Saved data entries
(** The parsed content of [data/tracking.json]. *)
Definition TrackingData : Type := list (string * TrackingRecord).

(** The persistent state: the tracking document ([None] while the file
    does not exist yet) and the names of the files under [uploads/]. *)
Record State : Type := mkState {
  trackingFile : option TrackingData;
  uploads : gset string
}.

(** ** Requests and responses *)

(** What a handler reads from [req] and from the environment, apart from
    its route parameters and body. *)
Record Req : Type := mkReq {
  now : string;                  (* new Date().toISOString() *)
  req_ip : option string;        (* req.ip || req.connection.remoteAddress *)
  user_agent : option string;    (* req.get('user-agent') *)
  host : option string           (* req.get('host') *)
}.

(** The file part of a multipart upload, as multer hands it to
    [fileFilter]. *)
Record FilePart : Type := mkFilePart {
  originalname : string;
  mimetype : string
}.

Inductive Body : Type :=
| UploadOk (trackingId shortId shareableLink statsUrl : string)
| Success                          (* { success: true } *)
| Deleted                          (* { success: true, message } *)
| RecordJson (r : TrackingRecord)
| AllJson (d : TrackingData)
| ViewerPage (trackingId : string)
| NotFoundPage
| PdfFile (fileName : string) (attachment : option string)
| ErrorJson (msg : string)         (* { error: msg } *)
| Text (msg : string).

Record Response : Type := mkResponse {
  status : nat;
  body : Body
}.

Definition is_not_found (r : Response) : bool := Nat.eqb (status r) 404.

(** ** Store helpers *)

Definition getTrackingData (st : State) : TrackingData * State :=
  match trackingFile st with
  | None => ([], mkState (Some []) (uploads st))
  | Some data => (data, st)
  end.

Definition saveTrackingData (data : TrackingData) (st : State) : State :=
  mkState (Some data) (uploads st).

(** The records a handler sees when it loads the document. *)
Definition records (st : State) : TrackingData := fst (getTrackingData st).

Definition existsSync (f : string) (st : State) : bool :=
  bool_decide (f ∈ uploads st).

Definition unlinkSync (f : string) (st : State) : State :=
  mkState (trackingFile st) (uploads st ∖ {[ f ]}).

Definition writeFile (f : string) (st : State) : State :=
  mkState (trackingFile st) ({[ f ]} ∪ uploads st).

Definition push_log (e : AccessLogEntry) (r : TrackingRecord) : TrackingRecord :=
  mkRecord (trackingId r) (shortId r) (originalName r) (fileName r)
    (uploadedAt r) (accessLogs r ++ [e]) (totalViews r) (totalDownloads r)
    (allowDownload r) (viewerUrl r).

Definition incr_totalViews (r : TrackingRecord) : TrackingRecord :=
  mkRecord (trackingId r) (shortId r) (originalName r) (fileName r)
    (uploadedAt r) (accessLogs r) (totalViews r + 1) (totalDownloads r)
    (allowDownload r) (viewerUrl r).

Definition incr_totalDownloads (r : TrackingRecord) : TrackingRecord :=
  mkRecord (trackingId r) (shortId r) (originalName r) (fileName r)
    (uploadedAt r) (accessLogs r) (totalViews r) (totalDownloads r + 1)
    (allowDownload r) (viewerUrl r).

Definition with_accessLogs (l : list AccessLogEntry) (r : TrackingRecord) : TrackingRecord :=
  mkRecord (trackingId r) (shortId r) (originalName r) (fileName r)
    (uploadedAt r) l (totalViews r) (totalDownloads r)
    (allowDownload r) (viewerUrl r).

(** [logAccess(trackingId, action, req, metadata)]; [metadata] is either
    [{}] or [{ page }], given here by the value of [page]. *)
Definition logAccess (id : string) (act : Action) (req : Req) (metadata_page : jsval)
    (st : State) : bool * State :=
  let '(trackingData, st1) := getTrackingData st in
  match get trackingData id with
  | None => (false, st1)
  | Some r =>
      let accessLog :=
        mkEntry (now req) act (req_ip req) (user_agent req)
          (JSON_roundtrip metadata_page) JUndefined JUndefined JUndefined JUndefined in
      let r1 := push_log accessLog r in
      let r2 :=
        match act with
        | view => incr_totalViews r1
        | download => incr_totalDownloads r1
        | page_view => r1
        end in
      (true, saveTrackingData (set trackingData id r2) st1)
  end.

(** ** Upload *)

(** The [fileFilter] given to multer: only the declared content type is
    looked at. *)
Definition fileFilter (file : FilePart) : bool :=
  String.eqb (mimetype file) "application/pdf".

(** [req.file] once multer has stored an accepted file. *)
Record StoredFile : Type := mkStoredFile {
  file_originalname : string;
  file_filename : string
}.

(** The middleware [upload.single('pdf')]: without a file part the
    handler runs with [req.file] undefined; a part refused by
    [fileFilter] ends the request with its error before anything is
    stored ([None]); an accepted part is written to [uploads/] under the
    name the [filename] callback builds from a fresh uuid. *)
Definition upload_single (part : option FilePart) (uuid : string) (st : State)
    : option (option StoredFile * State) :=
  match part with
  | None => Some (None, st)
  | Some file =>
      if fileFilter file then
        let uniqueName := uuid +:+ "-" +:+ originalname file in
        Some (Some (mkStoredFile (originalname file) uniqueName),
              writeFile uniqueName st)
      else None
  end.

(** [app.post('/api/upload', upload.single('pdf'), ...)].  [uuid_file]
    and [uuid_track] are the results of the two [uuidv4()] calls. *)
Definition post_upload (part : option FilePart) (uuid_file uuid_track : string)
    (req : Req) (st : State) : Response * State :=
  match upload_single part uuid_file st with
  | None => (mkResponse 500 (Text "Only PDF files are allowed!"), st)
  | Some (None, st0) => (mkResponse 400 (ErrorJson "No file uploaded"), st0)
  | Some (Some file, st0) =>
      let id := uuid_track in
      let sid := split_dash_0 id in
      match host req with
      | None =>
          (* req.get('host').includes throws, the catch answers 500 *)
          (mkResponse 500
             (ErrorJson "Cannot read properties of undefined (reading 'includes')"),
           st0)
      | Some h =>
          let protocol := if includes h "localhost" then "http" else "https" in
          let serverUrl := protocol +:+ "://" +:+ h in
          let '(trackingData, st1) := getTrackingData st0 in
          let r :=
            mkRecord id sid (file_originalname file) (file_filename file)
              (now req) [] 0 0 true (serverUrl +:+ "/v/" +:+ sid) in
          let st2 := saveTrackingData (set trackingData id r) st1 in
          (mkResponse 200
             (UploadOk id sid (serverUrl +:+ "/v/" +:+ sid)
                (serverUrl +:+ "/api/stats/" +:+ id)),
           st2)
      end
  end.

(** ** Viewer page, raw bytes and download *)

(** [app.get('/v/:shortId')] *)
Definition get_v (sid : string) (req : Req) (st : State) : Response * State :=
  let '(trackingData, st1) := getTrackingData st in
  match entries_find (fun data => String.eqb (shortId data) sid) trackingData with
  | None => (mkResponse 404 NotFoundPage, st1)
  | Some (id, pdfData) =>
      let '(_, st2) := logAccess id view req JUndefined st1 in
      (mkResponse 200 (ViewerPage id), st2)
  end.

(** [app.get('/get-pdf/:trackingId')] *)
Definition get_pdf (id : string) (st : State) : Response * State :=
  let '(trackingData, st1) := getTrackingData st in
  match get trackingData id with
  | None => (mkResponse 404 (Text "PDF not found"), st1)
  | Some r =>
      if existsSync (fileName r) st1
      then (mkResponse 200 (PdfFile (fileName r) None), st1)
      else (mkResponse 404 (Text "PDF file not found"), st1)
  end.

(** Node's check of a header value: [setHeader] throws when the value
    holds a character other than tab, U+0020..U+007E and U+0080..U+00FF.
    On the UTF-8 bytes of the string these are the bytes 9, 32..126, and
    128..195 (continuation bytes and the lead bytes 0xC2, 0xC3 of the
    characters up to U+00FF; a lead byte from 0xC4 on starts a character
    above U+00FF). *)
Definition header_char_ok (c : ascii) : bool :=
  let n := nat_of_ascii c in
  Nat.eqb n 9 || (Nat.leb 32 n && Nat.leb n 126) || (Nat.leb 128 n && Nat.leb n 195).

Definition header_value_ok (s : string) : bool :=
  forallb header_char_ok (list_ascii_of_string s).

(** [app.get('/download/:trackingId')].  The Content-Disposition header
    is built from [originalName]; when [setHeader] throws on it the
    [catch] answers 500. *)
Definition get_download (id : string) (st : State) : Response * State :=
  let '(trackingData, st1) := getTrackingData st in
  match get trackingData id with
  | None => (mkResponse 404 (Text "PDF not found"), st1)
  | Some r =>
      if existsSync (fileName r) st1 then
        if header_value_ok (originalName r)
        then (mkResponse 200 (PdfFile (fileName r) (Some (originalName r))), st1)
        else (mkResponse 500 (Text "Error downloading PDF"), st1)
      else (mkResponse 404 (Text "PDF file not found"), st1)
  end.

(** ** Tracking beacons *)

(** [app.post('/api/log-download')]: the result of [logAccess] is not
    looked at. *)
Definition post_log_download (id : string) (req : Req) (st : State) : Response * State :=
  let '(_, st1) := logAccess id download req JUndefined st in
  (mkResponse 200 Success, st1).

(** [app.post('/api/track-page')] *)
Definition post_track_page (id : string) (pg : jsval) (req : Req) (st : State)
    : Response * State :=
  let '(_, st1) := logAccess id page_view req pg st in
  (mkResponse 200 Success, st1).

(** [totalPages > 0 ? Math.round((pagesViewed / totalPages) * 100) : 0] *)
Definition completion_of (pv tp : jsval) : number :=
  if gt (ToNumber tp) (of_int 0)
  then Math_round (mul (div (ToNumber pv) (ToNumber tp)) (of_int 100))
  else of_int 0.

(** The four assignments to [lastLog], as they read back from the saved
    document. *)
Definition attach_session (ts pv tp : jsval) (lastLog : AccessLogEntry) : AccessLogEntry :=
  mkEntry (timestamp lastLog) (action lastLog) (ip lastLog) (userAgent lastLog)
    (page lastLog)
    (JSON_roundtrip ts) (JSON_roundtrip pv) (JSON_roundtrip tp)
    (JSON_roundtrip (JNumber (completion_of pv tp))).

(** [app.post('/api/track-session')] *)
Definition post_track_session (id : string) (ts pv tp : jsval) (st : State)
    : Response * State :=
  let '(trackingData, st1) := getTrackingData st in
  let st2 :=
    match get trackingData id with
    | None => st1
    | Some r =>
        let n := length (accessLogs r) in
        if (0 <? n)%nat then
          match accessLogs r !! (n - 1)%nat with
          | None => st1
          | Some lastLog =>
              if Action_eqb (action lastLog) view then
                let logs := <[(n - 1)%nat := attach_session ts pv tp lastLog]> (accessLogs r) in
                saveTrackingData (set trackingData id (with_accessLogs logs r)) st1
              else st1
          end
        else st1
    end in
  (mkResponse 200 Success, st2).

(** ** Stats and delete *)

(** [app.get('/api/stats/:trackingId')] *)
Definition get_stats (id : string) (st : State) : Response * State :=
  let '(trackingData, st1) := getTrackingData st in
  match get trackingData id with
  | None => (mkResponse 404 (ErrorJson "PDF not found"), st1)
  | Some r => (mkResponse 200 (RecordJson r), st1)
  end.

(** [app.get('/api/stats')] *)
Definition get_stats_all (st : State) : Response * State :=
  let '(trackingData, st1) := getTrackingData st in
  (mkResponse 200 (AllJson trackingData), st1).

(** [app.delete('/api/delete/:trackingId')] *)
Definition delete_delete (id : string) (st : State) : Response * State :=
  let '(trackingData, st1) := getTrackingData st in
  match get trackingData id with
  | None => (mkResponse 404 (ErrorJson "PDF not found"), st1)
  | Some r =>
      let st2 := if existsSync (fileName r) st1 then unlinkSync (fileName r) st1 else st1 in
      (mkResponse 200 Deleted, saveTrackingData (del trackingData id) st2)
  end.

» **The task**
Given the records above, reproduce precisely and only the lines between the line holding "let uniqueName := uuid" and the line holding "(** [app.post('/api/upload', upload.single('pdf'), ...)].", inclusive.

» **Solution for this exercise**
        let uniqueName := uuid +:+ "-" +:+ originalname file in
        Some (Some (mkStoredFile (originalname file) uniqueName),
              writeFile uniqueName st)
      else None
  end.

(** [app.post('/api/upload', upload.single('pdf'), ...)].  [uuid_file]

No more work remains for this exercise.